Problem to work on =
Within the entries below, find every line that has the string "krec", then copy it.
(Data shown Opens)
(* ===== verification/KvWrite.v ===== *)
(** * KvWrite: the record a put writes

    An Mbuff that holds key and value behind exactly one header's worth of room,
    with room for the checksum in its last buffer and for the padding, goes to
    the device as header, key, value, checksum and zeros, at the grain that the
    allocator gave. *)
From Stdlib Require Import ZArith Lia.
From stdpp Require Import base tactics list numbers.
From S2P Require Import Prelude Util HashEntry HopscotchMap HopscotchSpec HopscotchRefine.
From S2P Require Import FpTable DirectoryMap DirectoryGrow DirectoryOps Mbuff MbuffSpec.
From S2P Require Import StoreFormat KvStore KvIo KvInv.

Open Scope Z_scope.

(** The layout [put] asks of its caller, for a padding of [pad] bytes. *)
Record put_ready (keyval : mbuff) (pad : nat) : Prop := {
  pr_wf : mb_wf keyval;
  pr_head : exists n l, mb_nodes keyval = n :: l /\ (0 < mb_len_ n)%nat /\ mb_off_ n = sizeof_store;
  pr_tail : (sizeof_suffix <= tail_space (mb_nodes keyval))%nat;
  pr_room : (sizeof_suffix + pad <= append_avail_size keyval)%nat
}.

Lemma tail_space_head n n' l : append_space n' = append_space n ->
  tail_space (n' :: l) = tail_space (n :: l).
Proof. intros H. unfold tail_space. destruct l as [|x l]; [done|]. by rewrite !last_cons_cons. Qed.

Lemma header_prepended md keyval pad :
  put_ready keyval pad ->
  exists mb, prepend_inline (header_fn md) false keyval = (true, mb) /\ mb_wf mb /\
    data mb = header_bytes md ++ data keyval /\
    (sizeof_suffix <= tail_space (mb_nodes mb))%nat /\
    append_avail_size mb = append_avail_size keyval.
Proof.
  intros [Hw (n & l & Hn & Hlen & Hoff) Ht _]. unfold prepend_inline, prepend_prepare_inline. rewrite Hn.
  assert (prepend_space n = sizeof_store) as Hps.
  { unfold prepend_space. destruct (Nat.eqb_spec (mb_len_ n) 0); [lia|done]. }
  rewrite Hps. change (0 <? sizeof_store)%nat with true. cbv iota.
  assert (node_wf n) as Hwn.
  { pose proof (mwf_nodes _ Hw) as H. rewrite Hn in H. by apply Forall_cons_iff in H as [H _]. }
  assert (length (get_prepend_chunk n) = sizeof_store) as Hcl by (by rewrite prepend_chunk_length).
  unfold header_fn. rewrite Hcl, Nat.eqb_refl. cbn [negb]. set (c := write_at _ _ _).
  assert (c = header_bytes md) as Hc.
  { unfold c, write_at. rewrite take_0, header_bytes_length, drop_ge by (rewrite Hcl; done).
    by rewrite app_nil_l, app_nil_r. }
  pose proof (header_bytes_length md) as Hhl.
  destruct (prepend_finalize_spec keyval n l c sizeof_store Hw Hn) as (Hw' & Hd & _ & _ & _).
  { by rewrite Hc, Hhl, Hps. } { rewrite Hc, Hhl. lia. }
  eexists. split; [done|]. split; [done|]. split.
  { rewrite Hd, Hc, Hhl, Nat.sub_diag, drop_0. done. }
  assert (append_space (put_prepend_chunk n c sizeof_store) = append_space n) as Has.
  { unfold put_prepend_chunk. destruct (Nat.eqb_spec (mb_len_ n) 0); [lia|]. rewrite andb_false_r.
    unfold append_space. cbn [mb_off_ mb_len_]. unfold mb_buff_len_. cbn [mb_buff_].
    rewrite write_at_length; [lia|]. rewrite Hc, Hhl. destruct Hwn as [_ Hf _].
    unfold mb_buff_len_ in Hf. lia. }
  pose proof (tail_space_head n _ l Has) as Hts. unfold prepend_finalize. rewrite Hn.
  unfold append_avail_size. cbn [mb_nodes add_valid set_nodes mb_free_size_]. rewrite Hn.
  fold (tail_space (n :: l)) (tail_space (put_prepend_chunk n c sizeof_store :: l)). rewrite Hts, <- Hn. done.
Qed.

Lemma suffix_appended crc mb :
  mb_wf mb -> (sizeof_suffix <= tail_space (mb_nodes mb))%nat ->
  exists mb', append_inline (suffix_fn crc) false mb = (true, mb') /\ mb_wf mb' /\
    data mb' = data mb ++ le_bytes 2 crc /\
    append_avail_size mb' = (append_avail_size mb - sizeof_suffix)%nat.
Proof.
  intros Hw Ht. unfold append_inline, append_prepare_inline. unfold tail_space in Ht.
  destruct (list.last (mb_nodes mb)) as [t|] eqn:Hl; [|unfold sizeof_suffix in Ht; lia].
  apply last_Some in Hl as [l Hl]. unfold sizeof_suffix in *.
  destruct (Nat.ltb_spec 0 (append_space t)); [|lia].
  pose proof (append_chunk_length t (wf_last _ _ _ Hw Hl)) as Hcl.
  unfold suffix_fn, sizeof_suffix. rewrite Hcl. destruct (Nat.ltb_spec (append_space t) 2); [lia|].
  set (c := write_at _ _ _).
  assert (length (le_bytes 2 crc) = 2%nat) as Hlb by apply le_bytes_length.
  assert (length c = append_space t) as Hc by (unfold c; rewrite write_at_length; lia).
  destruct (append_finalize_spec mb l t c 2 Hw Hl ltac:(lia) Hc ltac:(lia)) as (Hw' & Hd & _ & Ha & _).
  eexists. split; [done|]. split; [done|]. split; [|done]. rewrite Hd. done.
Qed.

Lemma pad_fn_stream : writes_stream pad_fn (fun rem s => s = replicate rem 0).
Proof.
  intros rem s c ->. unfold pad_fn. rewrite length_replicate.
  destruct (Nat.eqb_spec (Nat.min (length c) rem) 0) as [Hz|Hz].
  - split; [lia|]. split; [done|]. by rewrite !take_0, drop_0.
  - split; [lia|]. split; [apply write_at_length; rewrite length_replicate; lia|].
    unfold write_at. rewrite take_0, app_nil_l, take_app_length', take_replicate by (by rewrite length_replicate).
    split; [f_equal; lia|]. by rewrite drop_replicate.
Qed.

Lemma padding_appended env mb pad s :
  mb_wf mb -> (pad <= append_avail_size mb)%nat ->
  exists mb', mbuff_append_padding env mb pad s = Some ((0, mb'), s) /\ mb_wf mb' /\
    data mb' = data mb ++ replicate pad 0.
Proof.
  intros Hw Hp. unfold mbuff_append_padding.
  destruct (Nat.ltb_spec (append_avail_size mb) pad) as [|_]; [lia|].
  erewrite bind_run by reflexivity.
  destruct (Nat.ltb_spec (append_avail_size mb) pad) as [|_]; [lia|].
  destruct (append_stream _ _ pad _ mb pad_fn_stream Hw eq_refl) as (rem & mb' & -> & Hw' & Hd & Hr & _).
  erewrite bind_run by reflexivity. cbv beta iota. rewrite drop_replicate in Hr.
  apply (f_equal length) in Hr. rewrite !length_replicate in Hr.
  exists mb'. destruct (Nat.eqb_spec rem 0); [|lia]. split; [done|]. split; [done|].
  rewrite Hd, take_ge; [done|]. rewrite length_replicate. lia.
Qed.

(** ** Device and invariant *)

Lemma dev_read_ext d1 d2 off n : dev_eq d1 d2 -> dev_read d1 off n = dev_read d2 off n.
Proof. intros H. unfold dev_read. apply list_fmap_ext. intros i x _. apply H. Qed.

Section Write.
Context (env : kv_env) (Hq : quiet env).

Local Abbreviation gs := (e_grain_size env).

(** The grains [g .. g + n) hold no record and are on the device. *)
Record fresh_grains (recs : list krec) (g n : Z) : Prop := {
  fg_pba : valid_pba g;
  fg_end : (g + n) * gs <= 2 ^ 62;
  fg_apart : forall r, r ∈ recs -> r_grain r + r_grains env r <= g \/ g + n <= r_grain r
}.

Lemma store_inv_ext k s s' recs :
  store_inv env k s recs -> kv_map s' = kv_map s -> kv_key_nr s' = kv_key_nr s ->
  kv_used_bytes s' = kv_used_bytes s -> kv_total_bytes s' = kv_total_bytes s ->
  (forall r, r ∈ recs -> rec_ok env (kv_dev s') r) -> store_inv env k s' recs.
Proof. intros [] Hm H1 H2 H3 Hd. split; rewrite ?Hm, ?H1, ?H2, ?H3; done. Qed.

Lemma rec_ok_write dev dev' g n bs recs r :
  fresh_grains recs g n -> Z.of_nat (length bs) = n * gs ->
  dev_eq dev' (dev_write dev (g * gs) bs) -> r ∈ recs -> rec_ok env dev r -> rec_ok env dev' r.
Proof.
  intros Hf Hbs Hd Hr [Hfit Hst Hp He Ht]. split; [done| |done|done|done].
  rewrite (dev_read_ext _ _ _ _ Hd), dev_read_write_other; [done|].
  rewrite r_bytes_length, Hbs. pose proof (q_grain _ Hq).
  pose proof (grains_spec env Hq _ _ Hfit) as [_ [Hlo _]]. fold (r_grains env r) in Hlo.
  destruct (fg_apart _ _ _ Hf r Hr) as [Ha|Ha].
  - left. apply (Z.mul_le_mono_nonneg_r _ _ gs) in Ha; lia.
  - right. apply (Z.mul_le_mono_nonneg_r _ _ gs) in Ha; lia.
Qed.

(** The record that a put of [key] and [val] at grain [g] writes. *)
Definition new_rec (s : kv) (key val : list Z) (g : Z) : krec :=
  Rec key val g (kv_seg_ts s (grain_to_seg_idx env g)).

(** The zeros that follow the checksum. *)
Definition pad_of (kl vl : Z) : nat := Z.to_nat (grains_of env kl vl * gs - (kl + vl + 16)).

Lemma put_io_spec keyval key val s g :
  let kl := Z.of_nat (length key) in let vl := Z.of_nat (length val) in
  data keyval = key ++ val -> fits env kl vl -> put_ready keyval (pad_of kl vl) ->
  e_alloc env (kv_tick s) = (0, g) -> 0 <= g -> (g + grains_of env kl vl) * gs <= 2 ^ 62 ->
  in_width 64 (kv_seg_ts s (grain_to_seg_idx env g)) ->
  exists mb t dev rest,
    local_put_mbuff_io env keyval (length key) s =
      Some ((0, Some g, mb), set_dev dev (at_tick t (log (Kv_allocate g (grains_of env kl vl)) s))) /\
    mb_wf mb /\ data mb = r_bytes (new_rec s key val g) ++ rest /\
    Z.of_nat (length (data mb)) = grains_of env kl vl * gs /\
    dev_eq dev (dev_write (kv_dev s) (g * gs) (data mb)).
Proof.
  intros kl vl Hd Hfit Hready Halloc Hg Hend Hts. pose proof (q_grain _ Hq) as Hgs.
  pose proof (pr_wf _ _ Hready) as Hw. destruct (grains_spec env Hq _ _ Hfit) as [Hn [Hlo Hhi]].
  pose proof Hfit as [Hk Hv Hs _]. set (n := grains_of env kl vl) in *.
  assert (get_valid_size keyval = length key + length val)%nat as Hvs.
  { unfold get_valid_size. by rewrite <- data_length, Hd, length_app. }
  unfold local_put_mbuff_io. cbv zeta.
  replace (u64 (Z.of_nat (get_valid_size keyval + putKeyvalPrefixSize + putKeyvalSuffixSize)))
    with (kl + vl + 16).
  2:{ rewrite Hvs, wrap_small; unfold in_width, putKeyvalPrefixSize, putKeyvalSuffixSize, sizeof_store, sizeof_suffix; lia. }
  assert (udiv_round_up (kl + vl + 16) gs = n) as ->.
  { unfold n, grains_of, kv_tot_grains_get. by rewrite (raw_bytes_fits env Hq). }
  set (s1 := log (Kv_allocate g n) (tick s)).
  assert (allocate_grains env n s = Some ((0, g), s1)) as Ha.
  { unfold allocate_grains. erewrite bind_run by reflexivity. rewrite Halloc. reflexivity. }
  rewrite (bind_run _ _ _ _ _ Ha). cbv beta iota. change (negb (0 =? 0)) with false. cbv iota.
  set (md := r_header (new_rec s key val g)).
  set (crc := u16 (e_checksum16 env (u32 (timestamp md)) (header_bytes md))).
  destruct (header_prepended md keyval _ Hready) as (mb1 & He1 & Hw1 & Hd1 & Ht1 & Ha1).
  destruct (suffix_appended crc mb1 Hw1 Ht1) as (mb2 & He2 & Hw2 & Hd2 & Ha2).
  assert (mbuff_prepend_append_md env keyval kl (Z.of_nat (get_valid_size keyval - length key)) g s1 =
          Some ((0, mb2), s1)) as Hmd.
  { unfold mbuff_prepend_append_md. erewrite bind_run by reflexivity.
    change (kv_seg_ts s1) with (kv_seg_ts s). rewrite Hvs.
    replace (length key + length val - length key)%nat with (length val) by lia.
    rewrite (wrap_small 16), (wrap_small 32 (Z.of_nat (length val))) by (unfold in_width; lia).
    change (mkHeader kl (Z.of_nat (length val)) (kv_seg_ts s (grain_to_seg_idx env g))) with md.
    rewrite He1. change (kv_seg_ts s (grain_to_seg_idx env g)) with (timestamp md). fold crc.
    rewrite He2. reflexivity. }
  rewrite (bind_run _ _ _ _ _ Hmd). change (negb (0 =? 0)) with false. cbv beta iota.
  rewrite (wrap_small 64 (n * gs - _)) by (unfold in_width; lia). fold (pad_of kl vl).
  destruct (padding_appended env mb2 (pad_of kl vl) s1 Hw2) as (mb3 & He3 & Hw3 & Hd3).
  { pose proof (pr_room _ _ Hready). lia. }
  unfold pad_of in He3 at 1. fold n in He3.
  rewrite (bind_run _ _ _ _ _ He3). change (negb (0 =? 0)) with false. cbv beta iota.
  assert (data mb3 = r_bytes (new_rec s key val g) ++ le_bytes 2 crc ++ replicate (pad_of kl vl) 0) as Hd4.
  { rewrite Hd3, Hd2, Hd1, Hd. unfold r_bytes. cbn [r_key r_val new_rec]. by rewrite <- !app_assoc. }
  assert (Z.of_nat (length (data mb3)) = n * gs) as Hl3.
  { rewrite Hd4, !length_app, !Nat2Z.inj_add, r_bytes_length, le_bytes_length, length_replicate.
    unfold pad_of. fold n. change (klen (new_rec s key val g)) with kl.
    change (vlen (new_rec s key val g)) with vl. lia. }
  assert (u64 (g * gs) = g * gs) as Hu by (apply wrap_small; unfold in_width; nia).
  destruct (pwrite_spec env Hq mb3 (g * gs) s1) as (dev & t & Hwr & Hdev); [done|lia|].
  rewrite Hu, (bind_run _ _ _ _ _ Hwr). change (negb (0 =? 0)) with false. cbv beta iota.
  exists mb3, t, dev, (le_bytes 2 crc ++ replicate (pad_of kl vl) 0). by split.
Qed.

End Write.
(** ** Free buffers lent to the lookup *)

Lemma move_free_spec src dst n src' dst' m :
  mb_wf src -> mb_wf dst -> move_free_buffs_to src dst n = (src', dst', m) ->
  mb_wf src' /\ mb_wf dst' /\ data src' = data src /\ data dst' = data dst.
Proof.
  intros Hs Hd He. unfold move_free_buffs_to in He.
  pose proof (move_free_loop_spec (S (length (mb_free_ src))) src dst 0 n Hs Hd ltac:(lia)) as H.
  rewrite He in H. tauto.
Qed.

(** ** Put *)

Section Put.
Context (env : kv_env) (Hq : quiet env).
Context (k : Z) (s : kv) (recs : list krec) (Hinv : store_inv env k s recs).
Context (nr : krec) (Hok : rec_ok env (kv_dev s) nr).
Context (keyval : mbuff) (Hkw : mb_wf keyval) (Hdata : data keyval = r_key nr ++ r_val nr).
Context (fuel : nat) (Hfuel : (BUCKET < fuel)%nat).

Local Abbreviation gs := (e_grain_size env).
Local Abbreviation d := (kv_map s).
Local Abbreviation h := (e_hash env (r_key nr)).

(** What a successful mapping update leaves. *)
Definition put_done (res : option (Z * option Z * mbuff * kv)) (recs' : list krec) : Prop :=
  exists mb s', res = Some ((0, None, mb), s') /\ mb_wf mb /\ data mb = data keyval /\
    store_inv env k s' recs' /\ kv_dev s' = kv_dev s /\ kv_seg_ts s' = kv_seg_ts s.

Definition put_refused (e : Z) (res : option (Z * option Z * mbuff * kv)) : Prop :=
  exists mb t, res = Some ((e, None, mb), at_tick t s) /\ mb_wf mb /\ data mb = data keyval.

Lemma key_prefix mb : data mb = data keyval -> take (length (r_key nr)) (data mb) = r_key nr.
Proof. intros ->. by rewrite Hdata, take_app_length. Qed.

Lemma key_len : 0 < Z.of_nat (length (r_key nr)) < 2 ^ 16.
Proof. exact (f_key _ _ _ (ro_fits _ _ _ Hok)). Qed.

Lemma put_val_len : (get_valid_size keyval - length (r_key nr))%nat = length (r_val nr).
Proof. unfold get_valid_size. rewrite <- data_length, Hdata, length_app by done. lia. Qed.

Lemma at_tick_inv t : store_inv env k (at_tick t s) recs.
Proof. apply (store_inv_ext env k s); try done. apply (si_recs _ _ _ _ Hinv). Qed.

(** The part of [local_put_mbuff] before the answer of the lookup is used. *)
Lemma put_run op g (Q : Z -> option nat -> store_header -> Prop) :
  (forall mb key_mb, mb_wf mb -> data mb = data keyval -> short key_mb ->
     exists rc trgt md mb1 t,
       lookup_mbuff_put env fuel h mb 0 (length (r_key nr)) header_zero key_mb (at_tick (kv_tick s) s) =
         Some ((rc, trgt, md, mb1), at_tick t s) /\ short mb1 /\ Q rc trgt md) ->
  exists mb t rc trgt md, Q rc trgt md /\ mb_wf mb /\ data mb = data keyval /\
    local_put_mbuff env fuel h keyval (length (r_key nr)) g op s =
    put_dispatch env h mb (length (r_key nr)) (length (r_val nr)) g op md rc trgt (at_tick t s).
Proof.
  intros Hl. unfold local_put_mbuff. rewrite put_val_len.
  destruct (move_free_buffs_to keyval mbuff_empty _) as [[kv1 kmb] m] eqn:Hm.
  apply move_free_spec in Hm as (Hw1 & Hw2 & Hd1 & Hd2); [|done|apply mbuff_empty_wf].
  destruct (Hl kv1 kmb) as (rc & trgt & md & mb1 & t & He & [Hmw Hms] & HQ); [done|done| |].
  { split; [done|]. rewrite Hd2. simpl. lia. }
  rewrite at_tick_self in He. rewrite (bind_run _ _ _ _ _ He). cbv beta iota.
  destruct (reslice_prefix mb1 0 Hmw) as (mb2 & -> & Hmw2 & _); [lia|done|].
  erewrite bind_run by reflexivity.
  destruct (move_free_buffs_to mb2 kv1 _) as [[kmb3 kv2] m'] eqn:Hm2.
  apply move_free_spec in Hm2 as (_ & Hw3 & _ & Hd3); [|done|done].
  exists kv2, t, rc, trgt, md. rewrite Hd3. done.
Qed.

Context (Hap : forall r, r ∈ recs -> r_key r <> r_key nr -> apart env nr r).

Lemma put_missing_run op :
  r_key nr ∉ r_key <$> recs -> bucket_full (table d h) h = false ->
  exists mb t p, free_slot (table d h) h p /\ mb_wf mb /\ data mb = data keyval /\
    local_put_mbuff env fuel h keyval (length (r_key nr)) (r_grain nr) op s =
    put_dispatch env h mb (length (r_key nr)) (length (r_val nr)) (r_grain nr) op header_zero ENODATA (Some p)
      (at_tick t s).
Proof.
  intros Hk Hroom.
  destruct (put_run op (r_grain nr) (fun rc trgt md => rc = ENODATA /\ md = header_zero /\
     exists p, trgt = Some p /\ free_slot (table d h) h p))
    as (mb & t & rc & trgt & md & (-> & -> & p & -> & Hfree) & Hw & Hd & He).
  - intros mb kmb Hw Hd Hs.
    destruct (lookup_put_missing env Hq k s recs Hinv (r_key nr) mb Hw (key_prefix mb Hd) key_len
                fuel kmb (kv_tick s) Hk Hs Hfuel) as (mb' & t & err & o & He & Hs' & Hcase).
    exists err, o, header_zero, mb', t. split; [done|]. split; [done|].
    destruct Hcase as [(-> & Hp)|(_ & _ & Hfull)]; [done|].
    apply bucket_full_spec in Hfull. by rewrite Hfull in Hroom.
  - by exists mb, t, p.
Qed.

Lemma put_new op :
  r_key nr ∉ r_key <$> recs -> bucket_full (table d h) h = false -> op <> REPLACE ->
  put_done (local_put_mbuff env fuel h keyval (length (r_key nr)) (r_grain nr) op s) (nr :: recs).
Proof.
  intros Hk Hroom Hop. destruct (put_missing_run op Hk Hroom) as (mb & t & p & Hfree & Hw & Hd & ->).
  destruct (set_mapping_insert env Hq k (at_tick t s) nr Hok recs p header_zero (at_tick_inv t))
    as (evs & He & Hinv' & _); [done|done| |].
  { intros r Hr. apply Hap; [done|]. intros Hkk. apply Hk, list_elem_of_fmap. by exists r. }
  eexists mb, _. split; [|split; [done|split; [done|split; [exact Hinv'|done]]]].
  unfold put_dispatch. rewrite Z.eqb_refl, decide_False by done. unfold put_finish.
  erewrite bind_run by reflexivity. erewrite bind_run by reflexivity. erewrite bind_run by reflexivity.
  cbn [andb]. rewrite (bind_run _ _ _ _ _ He). reflexivity.
Qed.

Lemma put_new_refused :
  r_key nr ∉ r_key <$> recs -> bucket_full (table d h) h = false ->
  put_refused EINVAL (local_put_mbuff env fuel h keyval (length (r_key nr)) (r_grain nr) REPLACE s).
Proof.
  intros Hk Hroom. destruct (put_missing_run REPLACE Hk Hroom) as (mb & t & p & _ & Hw & Hd & ->).
  exists mb, t. done.
Qed.

Section Present.
Context (r : krec) (rest : list krec) (Hr : recs ≡ₚ r :: rest) (Hkr : r_key r = r_key nr).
(Data shown Closes)
Output for this exercise =
Record fresh_grains (recs : list krec) (g n : Z) : Prop := {
Definition new_rec (s : kv) (key val : list Z) (g : Z) : krec :=
Context (k : Z) (s : kv) (recs : list krec) (Hinv : store_inv env k s recs).
Context (nr : krec) (Hok : rec_ok env (kv_dev s) nr).
Definition put_done (res : option (Z * option Z * mbuff * kv)) (recs' : list krec) : Prop :=
Context (r : krec) (rest : list krec) (Hr : recs ≡ₚ r :: rest) (Hkr : r_key r = r_key nr).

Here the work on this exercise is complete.